Mother asserts in her objections that she established by clear and convincing evidence that Father was in contempt on this occasion because she gave Father additional parenting time while she was on vacation, and he was therefore required to relinquish the child to her that morning at 7:15 a.m. Father stated in his objection that he was exercising additional parenting time that morning and was not under a Court Order to return the child to Mother at her specified time.

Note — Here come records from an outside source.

(* ===== verification/Bst.v ===== *)
(** * Exercise 15: binary search tree

    Model of [exercises/15_binary_search_tree/bst.c]: the recursive functions on a
    heap of tree nodes, and [main].  Every recursive function has a bound for the
    depth of its calls, [heap_fuel] at the outermost call: one more than the number
    of objects, which exceeds the height of any tree on the heap. *)

From stdpp Require Import sorting.
From S2P Require Import Prelude Machine CString Double Printf SepLogic Session.
#[local] Open Scope Z_scope.

(** ** Data *)

Record node := Node { value : Z; left : ptr; right : ptr }.

Definition set_value (v : Z) (n : node) : node := Node v (left n) (right n).
Definition set_left (p : ptr) (n : node) : node := Node (value n) p (right n).
Definition set_right (p : ptr) (n : node) : node := Node (value n) (left n) p.

Inductive obj := Raw | ONode (n : node).

#[export] Instance obj_node : Prism obj node :=
  {| to_obj := ONode; of_obj o := match o with ONode n => Some n | _ => None end;
     of_to_obj _ := eq_refl |}.

(** ** Construction and destruction *)

Definition node_create (value : Z) : M obj ptr :=
  n <- malloc Raw ;;
  match n with
  | None => die "malloc failed\n"
  | Some _ => store n (Node value NULL NULL) ;;; ret n
  end.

Based on the foregoing, the Court does not find that Mother presented clear and convincing evidence that Father violated a Court order when he allegedly denied Mother parenting time the morning of March 7, 2018. Rather, the evidence presented shows that the parties had a miscommunication about who would take the child to school the morning of March 7, 2018. Mother emailed Father on February 24, 2018, detailing, among other things, the arrangements for her trip to Cancun, Mexico. (Defendant's Exhibit 12) Father responded via email on February 27, 2018, confirming that he would have A.M. for a week while Mother was on vacation and addressed other issues, at length. (Defendant's Exhibit 31) The record therefore shows that the parties agreed that Father would have
A.M. for a week but that the parties did not expressly agree to Mother taking A.M. to school the morning of March 7, 2018. Further, the Court does not find it unreasonable that Father would take A.M. to school on a Monday morning after having slept there the preceding Sunday night.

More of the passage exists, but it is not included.